## WORK TO BE COMPLETED
Give an exact copy of the data that follows.

## PROVIDED DATA

(** * vold bootstrap (main.cpp): disk-source configuration and coldboot

    A shallow embedding of [process_config], [do_coldboot], [coldboot] and
    the start-up sequence of [vold_main], with the properties of the
    bootstrap specification stated over it.

    Conventions of the embedding:
    - [std::string] is [string]; positions are [nat]; [std::string::npos]
      as a result of a search is [None];
    - [int] values are [Z];
    - the process state touched by the bootstrap (the volume manager's list
      of disk sources, the local [has_adoptable] of [vold_main], the
      sequence of externally visible actions) is threaded through a small
      state monad that can also stop the process ([exit], a failed [CHECK],
      an uncaught exception);
    - everything read from outside the process (fstab, kernel command line,
      sysfs, results of start-up calls) is a field of the record [env]. *)

From Stdlib Require Import ZArith List String Ascii Bool Lia Permutation.
Import ListNotations.

Local Open Scope string_scope.
Local Open Scope Z_scope.
Local Open Scope list_scope.

(* ================================================================== *)
(** ** The parts of the C++ standard library used by [process_config] *)
(* ================================================================== *)

(** The character [\n], the separator set [" \n"] of the command-line
    token and the bytes ["add\n"] written to a [uevent] file. *)
Definition nl : ascii := ascii_of_nat 10.
Definition space_nl : string := String " "%char (String nl EmptyString).
Definition add_nl : string := ("add" ++ String nl EmptyString)%string.

Module Std.

(** [::isdigit] in the C locale. *)
Definition isdigit (c : ascii) : bool :=
  (48 <=? nat_of_ascii c)%nat && (nat_of_ascii c <=? 57)%nat.

(** [::isspace] in the C locale. *)
Definition isspace (c : ascii) : bool :=
  let n := nat_of_ascii c in
  (n =? 32)%nat || ((9 <=? n)%nat && (n <=? 13)%nat).

(** [needle] occurs in [s] at position 0. *)
Fixpoint starts_with (s needle : string) {struct needle} : bool :=
  match needle with
  | EmptyString => true
  | String a needle' =>
      match s with
      | EmptyString => false
      | String b s' => Ascii.eqb a b && starts_with s' needle'
      end
  end.

(** [s.find(needle, pos)]: the first position, counted from the start of
    the whole string, at which [needle] occurs. *)
Fixpoint find_at (s needle : string) (pos : nat) : option nat :=
  if starts_with s needle then Some pos
  else match s with
       | EmptyString => None
       | String _ s' => find_at s' needle (S pos)
       end.

Definition find (s needle : string) : option nat := find_at s needle 0.

Fixpoint mem_char (c : ascii) (cs : string) : bool :=
  match cs with
  | EmptyString => false
  | String c' cs' => Ascii.eqb c c' || mem_char c cs'
  end.

Fixpoint find_first_of_at (s cs : string) (pos : nat) : option nat :=
  match s with
  | EmptyString => None
  | String c s' =>
      if mem_char c cs then Some pos else find_first_of_at s' cs (S pos)
  end.

(** [s.find_first_of(cs)]. *)
Definition find_first_of (s cs : string) : option nat :=
  find_first_of_at s cs 0.
(** * Semantic validation pipeline of the compliance service

    A shallow embedding of [src/common/services/shacl.service.ts] and
    [src/common/services/registry.service.ts].

    - JavaScript strings are [string]; arrays are [list]; the string and
      array primitives the services call ([indexOf], [split], [replace]
      with the pattern [/<*>*/g], [reduce] without an initial value,
      [||], template literals) are written out in [Module Js].
    - A rejected promise / thrown exception is [Throw e]; an [async]
      method is a computation in the state-and-exception monad [M].
    - The module-level [cache] object is the [cache] field of [State];
      the HTTP requests issued so far are recorded next to it, so that
      statements about "no second fetch" can be made.
    - The collaborators outside the repository (jsonld canonicalisation,
      the N3 parser, the SHACL engine, the HTTP client, [JSON.parse]) are
      the fields of a [World].
    - Calls run one after the other; the interleaving of concurrent
      requests and the writes of the logger are not modelled. *)

From Stdlib Require Import ZArith Lia Ascii.
From stdpp Require Import gmap strings list.

Local Open Scope Z_scope.

(** ** JavaScript primitives used by the services *)

Module Js.

(** Thrown values.  [ConflictException s] is [new ConflictException('s')],
    [ConflictExceptionFrom e] is [new ConflictException(e)] for a caught
    error [e]; [TypeError] is raised by the language itself; [ExternalError]
    is whatever a collaborator outside the repository throws. *)
Inductive exn : Type :=
| ConflictException (response : string)
| ConflictExceptionFrom (cause : exn)
| TypeError (msg : string)
| ExternalError (msg : string).

(** [e.message].  An HttpException built from an error object takes the
    message of that object. *)
Fixpoint message (e : exn) : string :=
  match e with
  | ConflictException s => s
  | ConflictExceptionFrom c => message c
  | TypeError m => m
  | ExternalError m => m
  end.

Inductive Result (A : Type) : Type :=
| Ok (a : A)
| Throw (e : exn).
Arguments Ok {A} a.
Arguments Throw {A} e.

(** [s.indexOf(pat)]: position of the first occurrence, [-1] if none. *)
Definition indexOf (s pat : string) : Z :=
  match String.index 0 pat s with
  | Some n => Z.of_nat n
  | None => -1
  end.

(** [arr.indexOf(x)] on an array of strings (strict equality). *)
Fixpoint array_indexOf_from (i : Z) (arr : list string) (x : string) : Z :=
  match arr with
  | [] => -1
  | y :: ys => if String.eqb y x then i else array_indexOf_from (i + 1) ys x
  end.

Definition array_indexOf (arr : list string) (x : string) : Z :=
  array_indexOf_from 0 arr x.

(** [s.split(sep)] for a one-character separator; ["".split(sep)] is
    [[""]]. *)
Fixpoint split (sep : ascii) (s : string) : list string :=
  match s with
  | EmptyString => [EmptyString]
  | String c s' =>
      if Ascii.eqb c sep then EmptyString :: split sep s'
      else match split sep s' with
           | h :: t => String c h :: t
           | [] => [String c EmptyString]
           end
  end.

(** [arr[i]]: [None] is [undefined]. *)
Definition at_index {A} (arr : list A) (i : nat) : option A := arr !! i.

(** Longest prefix made of the character [c], dropped. *)
Fixpoint skip (c : ascii) (s : string) : string :=
  match s with
  | String a s' => if Ascii.eqb a c then skip c s' else s
  | EmptyString => EmptyString
  end.

(** [s.replace(/<*>*/g, '')].  At each position the pattern matches the
    longest run of ['<'] followed by the longest run of ['>'].  A non-empty
    match is deleted and the scan resumes after it; an empty match leaves
    the character at that position in place and the scan moves one
    character on.  [fuel] bounds the number of match attempts. *)
Fixpoint replace_brackets_from (fuel : nat) (s : string) : string :=
  match fuel with
  | O => s
  | S fuel' =>
      match s with
      | EmptyString => EmptyString
      | String c s' =>
          let rest := skip ">" (skip "<" s) in
          if (String.length rest =? String.length s)%nat
          then String c (replace_brackets_from fuel' s')
          else replace_brackets_from fuel' rest
      end
  end.

Definition replace_brackets (s : string) : string :=
  replace_brackets_from (String.length s) s.

(** [arr.reduce(f)] without an initial value. *)
Definition reduce {A} (f : A -> A -> A) (arr : list A) : Result A :=
  match arr with
  | [] => Throw (TypeError "Reduce of empty array with no initial value")
  | x :: xs => Ok (fold_left f xs x)
  end.

(** Truthiness of a string: only the empty string is falsy. *)
Definition truthy (s : string) : bool :=
  negb (String.eqb s "").

End Js.
Import Js.

(** ** Data model *)

(** A JavaScript value typed [any] or [object] in the services: a string
    or an object (a JSON-LD document). *)
Inductive JsAny (Obj : Type) : Type :=
| JsString (s : string)
| JsObject (o : Obj).
Arguments JsString {Obj} s.
Arguments JsObject {Obj} o.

## WRITTEN SOLUTION
(** * vold bootstrap (main.cpp): disk-source configuration and coldboot

    A shallow embedding of [process_config], [do_coldboot], [coldboot] and
    the start-up sequence of [vold_main], with the properties of the
    bootstrap specification stated over it.

    Conventions of the embedding:
    - [std::string] is [string]; positions are [nat]; [std::string::npos]
      as a result of a search is [None];
    - [int] values are [Z];
    - the process state touched by the bootstrap (the volume manager's list
      of disk sources, the local [has_adoptable] of [vold_main], the
      sequence of externally visible actions) is threaded through a small
      state monad that can also stop the process ([exit], a failed [CHECK],
      an uncaught exception);
    - everything read from outside the process (fstab, kernel command line,
      sysfs, results of start-up calls) is a field of the record [env]. *)

From Stdlib Require Import ZArith List String Ascii Bool Lia Permutation.
Import ListNotations.

Local Open Scope string_scope.
Local Open Scope Z_scope.
Local Open Scope list_scope.

(* ================================================================== *)
(** ** The parts of the C++ standard library used by [process_config] *)
(* ================================================================== *)

(** The character [\n], the separator set [" \n"] of the command-line
    token and the bytes ["add\n"] written to a [uevent] file. *)
Definition nl : ascii := ascii_of_nat 10.
Definition space_nl : string := String " "%char (String nl EmptyString).
Definition add_nl : string := ("add" ++ String nl EmptyString)%string.

Module Std.

(** [::isdigit] in the C locale. *)
Definition isdigit (c : ascii) : bool :=
  (48 <=? nat_of_ascii c)%nat && (nat_of_ascii c <=? 57)%nat.

(** [::isspace] in the C locale. *)
Definition isspace (c : ascii) : bool :=
  let n := nat_of_ascii c in
  (n =? 32)%nat || ((9 <=? n)%nat && (n <=? 13)%nat).

(** [needle] occurs in [s] at position 0. *)
Fixpoint starts_with (s needle : string) {struct needle} : bool :=
  match needle with
  | EmptyString => true
  | String a needle' =>
      match s with
      | EmptyString => false
      | String b s' => Ascii.eqb a b && starts_with s' needle'
      end
  end.

(** [s.find(needle, pos)]: the first position, counted from the start of
    the whole string, at which [needle] occurs. *)
Fixpoint find_at (s needle : string) (pos : nat) : option nat :=
  if starts_with s needle then Some pos
  else match s with
       | EmptyString => None
       | String _ s' => find_at s' needle (S pos)
       end.

Definition find (s needle : string) : option nat := find_at s needle 0.

Fixpoint mem_char (c : ascii) (cs : string) : bool :=
  match cs with
  | EmptyString => false
  | String c' cs' => Ascii.eqb c c' || mem_char c cs'
  end.

Fixpoint find_first_of_at (s cs : string) (pos : nat) : option nat :=
  match s with
  | EmptyString => None
  | String c s' =>
      if mem_char c cs then Some pos else find_first_of_at s' cs (S pos)
  end.

(** [s.find_first_of(cs)]. *)
Definition find_first_of (s cs : string) : option nat :=
  find_first_of_at s cs 0.
(** * Semantic validation pipeline of the compliance service

    A shallow embedding of [src/common/services/shacl.service.ts] and
    [src/common/services/registry.service.ts].

    - JavaScript strings are [string]; arrays are [list]; the string and
      array primitives the services call ([indexOf], [split], [replace]
      with the pattern [/<*>*/g], [reduce] without an initial value,
      [||], template literals) are written out in [Module Js].
    - A rejected promise / thrown exception is [Throw e]; an [async]
      method is a computation in the state-and-exception monad [M].
    - The module-level [cache] object is the [cache] field of [State];
      the HTTP requests issued so far are recorded next to it, so that
      statements about "no second fetch" can be made.
    - The collaborators outside the repository (jsonld canonicalisation,
      the N3 parser, the SHACL engine, the HTTP client, [JSON.parse]) are
      the fields of a [World].
    - Calls run one after the other; the interleaving of concurrent
      requests and the writes of the logger are not modelled. *)

From Stdlib Require Import ZArith Lia Ascii.
From stdpp Require Import gmap strings list.

Local Open Scope Z_scope.

(** ** JavaScript primitives used by the services *)

Module Js.

(** Thrown values.  [ConflictException s] is [new ConflictException('s')],
    [ConflictExceptionFrom e] is [new ConflictException(e)] for a caught
    error [e]; [TypeError] is raised by the language itself; [ExternalError]
    is whatever a collaborator outside the repository throws. *)
Inductive exn : Type :=
| ConflictException (response : string)
| ConflictExceptionFrom (cause : exn)
| TypeError (msg : string)
| ExternalError (msg : string).

(** [e.message].  An HttpException built from an error object takes the
    message of that object. *)
Fixpoint message (e : exn) : string :=
  match e with
  | ConflictException s => s
  | ConflictExceptionFrom c => message c
  | TypeError m => m
  | ExternalError m => m
  end.

Inductive Result (A : Type) : Type :=
| Ok (a : A)
| Throw (e : exn).
Arguments Ok {A} a.
Arguments Throw {A} e.

(** [s.indexOf(pat)]: position of the first occurrence, [-1] if none. *)
Definition indexOf (s pat : string) : Z :=
  match String.index 0 pat s with
  | Some n => Z.of_nat n
  | None => -1
  end.

(** [arr.indexOf(x)] on an array of strings (strict equality). *)
Fixpoint array_indexOf_from (i : Z) (arr : list string) (x : string) : Z :=
  match arr with
  | [] => -1
  | y :: ys => if String.eqb y x then i else array_indexOf_from (i + 1) ys x
  end.

Definition array_indexOf (arr : list string) (x : string) : Z :=
  array_indexOf_from 0 arr x.

(** [s.split(sep)] for a one-character separator; ["".split(sep)] is
    [[""]]. *)
Fixpoint split (sep : ascii) (s : string) : list string :=
  match s with
  | EmptyString => [EmptyString]
  | String c s' =>
      if Ascii.eqb c sep then EmptyString :: split sep s'
      else match split sep s' with
           | h :: t => String c h :: t
           | [] => [String c EmptyString]
           end
  end.

(** [arr[i]]: [None] is [undefined]. *)
Definition at_index {A} (arr : list A) (i : nat) : option A := arr !! i.

(** Longest prefix made of the character [c], dropped. *)
Fixpoint skip (c : ascii) (s : string) : string :=
  match s with
  | String a s' => if Ascii.eqb a c then skip c s' else s
  | EmptyString => EmptyString
  end.

(** [s.replace(/<*>*/g, '')].  At each position the pattern matches the
    longest run of ['<'] followed by the longest run of ['>'].  A non-empty
    match is deleted and the scan resumes after it; an empty match leaves
    the character at that position in place and the scan moves one
    character on.  [fuel] bounds the number of match attempts. *)
Fixpoint replace_brackets_from (fuel : nat) (s : string) : string :=
  match fuel with
  | O => s
  | S fuel' =>
      match s with
      | EmptyString => EmptyString
      | String c s' =>
          let rest := skip ">" (skip "<" s) in
          if (String.length rest =? String.length s)%nat
          then String c (replace_brackets_from fuel' s')
          else replace_brackets_from fuel' rest
      end
  end.

Definition replace_brackets (s : string) : string :=
  replace_brackets_from (String.length s) s.

(** [arr.reduce(f)] without an initial value. *)
Definition reduce {A} (f : A -> A -> A) (arr : list A) : Result A :=
  match arr with
  | [] => Throw (TypeError "Reduce of empty array with no initial value")
  | x :: xs => Ok (fold_left f xs x)
  end.

(** Truthiness of a string: only the empty string is falsy. *)
Definition truthy (s : string) : bool :=
  negb (String.eqb s "").

End Js.
Import Js.

(** ** Data model *)

(** A JavaScript value typed [any] or [object] in the services: a string
    or an object (a JSON-LD document). *)
Inductive JsAny (Obj : Type) : Type :=
| JsString (s : string)
| JsObject (o : Obj).
Arguments JsString {Obj} s.
Arguments JsObject {Obj} o.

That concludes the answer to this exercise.